President Obama called the CEOs of the nation’s twenty largest banks into the White House in early December and directed them to make loans. He also warned them not to resist his plan for financial industry “reform”. Regular readers know that I am a pretty shameless Midwest populist. I have no desire to defend the Wall Street banks, but the President’s rhetoric was breathtaking. The concentration of financial clout in the too big to fail institutions (Toobtofs) has had a devastating effect on our nation. This concentration of risk has been an unintended consequence of the many conflicting goals of existing federal financial policy and regulation. Eliminating the systemic risk created by these institutions should be the main goal of federal financial policy. The President’s dramatic public action will neither solve the current crisis nor  reduce the future damage caused by these financial bubble manufacturers. This action only visibly reinforces the public/private partnership necessary for the bubble trade. Obama loves bankers as long as they will serve as props when he needs them and dance to the tune he plays. The bankers will be fine with the tongue lashing as long as the dance tune leaves room for a move only they can bust.

This public spectacle definitively demolishes the American myth that economics and politics exist separately. What our nation needs is a vigorous, decentralized and apolitical banking system. The pressing policy question is whether we are going to enact policies to “discourage and eliminate” systemic risk or whether we are going to develop a “super-regulator” to “manage” systemic risk. Policies designed to eliminate systemic risk will foster decentralization and force bubble manufacturers to raise private capital for their reindeer games. They’ll be small self-funded games if the private players have to fund them.  Those who want to “manage” systemic risk will inevitably only further politicize finance. Megabankers and mega regulators will find the “management of systemic risk” model mutually beneficial, to the detriment of the rest of us. 
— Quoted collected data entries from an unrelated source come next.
(** C29: Whatever a root query runs, raises and catches, when it ends, normally or by an
    error, no handler supervises a query any more and the timer is stopped: a timeout
    never hits a later query of the connection. *)
Theorem supervision_ends_with_root_query x s :
  supervises None s ->
  match execute x s with
  | (Ok _, s') | (Throw (PgError _), s') => supervises None s'
  | _ => True
  end.
Proof.
  intros Hs. pose proof (execute_leaves x None s Hs) as H.
  destruct (execute x s) as [[u|[c| |]] s']; try done. by destruct H.
Qed.

(** A statement that fails inside a function which catches the error ends the
    supervision of the root query that is still running: what the function does next runs
    without the timer, and the tuples counted so far are forgotten. *)
Theorem caught_error_ends_supervision root x rest after c s s1 :
  supervises (Some root) s -> execute x s = (Throw (PgError c), s1) ->
  execute_body (Catch (Run x rest) after) s = execute_body after s1 /\ supervises None s1.
Proof.
  intros Hs E. split.
  - cbn [execute_body]. unfold st_bind. by rewrite E.
  - pose proof (execute_leaves x (Some root) s Hs) as H. by rewrite E in H.
Qed.

(** ** Counting the tuples of a query *)

(** All statements of a query in the order they finish. *)
Fixpoint finished (x : statement) : list QueryDesc :=
  match x with Statement q runs _ => finished_fetches runs ++ [q] end
with finished_fetches (rs : fetches) : list QueryDesc :=
  match rs with
  | Closed => []
  | Fetch runs more => finished_body runs ++ finished_fetches more
  end
with finished_body (b : body) : list QueryDesc :=
  match b with
  | Done | Raise _ => []
  | Run x rest => finished x ++ finished_body rest
  | Catch inner rest => finished_body inner ++ finished_body rest
  end.

Definition is_fetched (rs : fetches) : bool := match rs with Closed => false | Fetch _ _ => true end.

(** Nothing fails, and every statement runs at least once. *)
Fixpoint quiet (x : statement) : bool :=
  match x with Statement _ runs fails => is_fetched runs && quiet_fetches runs && bool_decide (fails = None) end
with quiet_fetches (rs : fetches) : bool :=
  match rs with
  | Closed => true
  | Fetch runs more => quiet_body runs && quiet_fetches more
  end
with quiet_body (b : body) : bool :=
  match b with
  | Done => true
  | Raise _ => false
  | Run x rest => quiet x && quiet_body rest
  | Catch inner rest => quiet_body inner && quiet_body rest
  end.

Definition total (l : list QueryDesc) : Z := foldr (fun q n => tuplecount q + n) 0 l.
Definition total_of (c : SqlCommand) (l : list QueryDesc) : Z :=
  foldr (fun q n => (if decide (cmdTypeToFilter (operation q) = c) then tuplecount q else 0) + n) 0 l.

Lemma tuples_total_app l1 l2 : total (l1 ++ l2) = total l1 + total l2.
Proof. unfold total. induction l1 as [|q l1 IH]; [done|]. cbn [app foldr]. lia. Qed.
Lemma total_of_app c l1 l2 : total_of c (l1 ++ l2) = total_of c l1 + total_of c l2.
Proof. unfold total_of. induction l1 as [|q l1 IH]; [done|]. cbn [app foldr]. lia. Qed.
Our nation is in a very serious crisis. My last post explained why bank loans are down. Funding may be cheap, but capital is the operative constraint on lending and it is very expensive now even for good banks. This is why lending is tight. Attacking and threatening bankers only further increases the cost of capital to banks which further discourages lending. I am party to many private conversations with other bankers. None of them are planning for a recovery in the coming year. Real recovery will not come until there is a rational policy basis for it.   

I completely understand the public’s frustration with the banking system. There is plenty of blame to go around and it is only natural to want someone to get tough on the perpetrators.  The naked truth is that getting tough on the bad guys is not what will happen with more federal regulatory power.  I have previously explained how to solve the Toobtof problem efficiently and raise revenue doing so. “Managing” systemic risk won’t solve these problems, but it fits better with Obama’s worldview that the big things need to be managed by really smart guys working in Washington. There are already a lot of smart well-intentioned regulators working in Washington and it is worth asking why this approach hasn’t worked so far. There are quite innocent explanations I could offer, but since the President has so publically politicized banking I will focus on the most important point. Centralized and politicized finance is financially and politically profitable for both politicians and financiers.  This is one reason why the Wall Street money heavily favored Obama in 2008. They love Obama and, hot rhetoric not-withstanding, he appears intent on returning their affection. Public tongue-lashings are just part of the ritual dance. Why would such a skilled politician want to actually solve such a useful problem?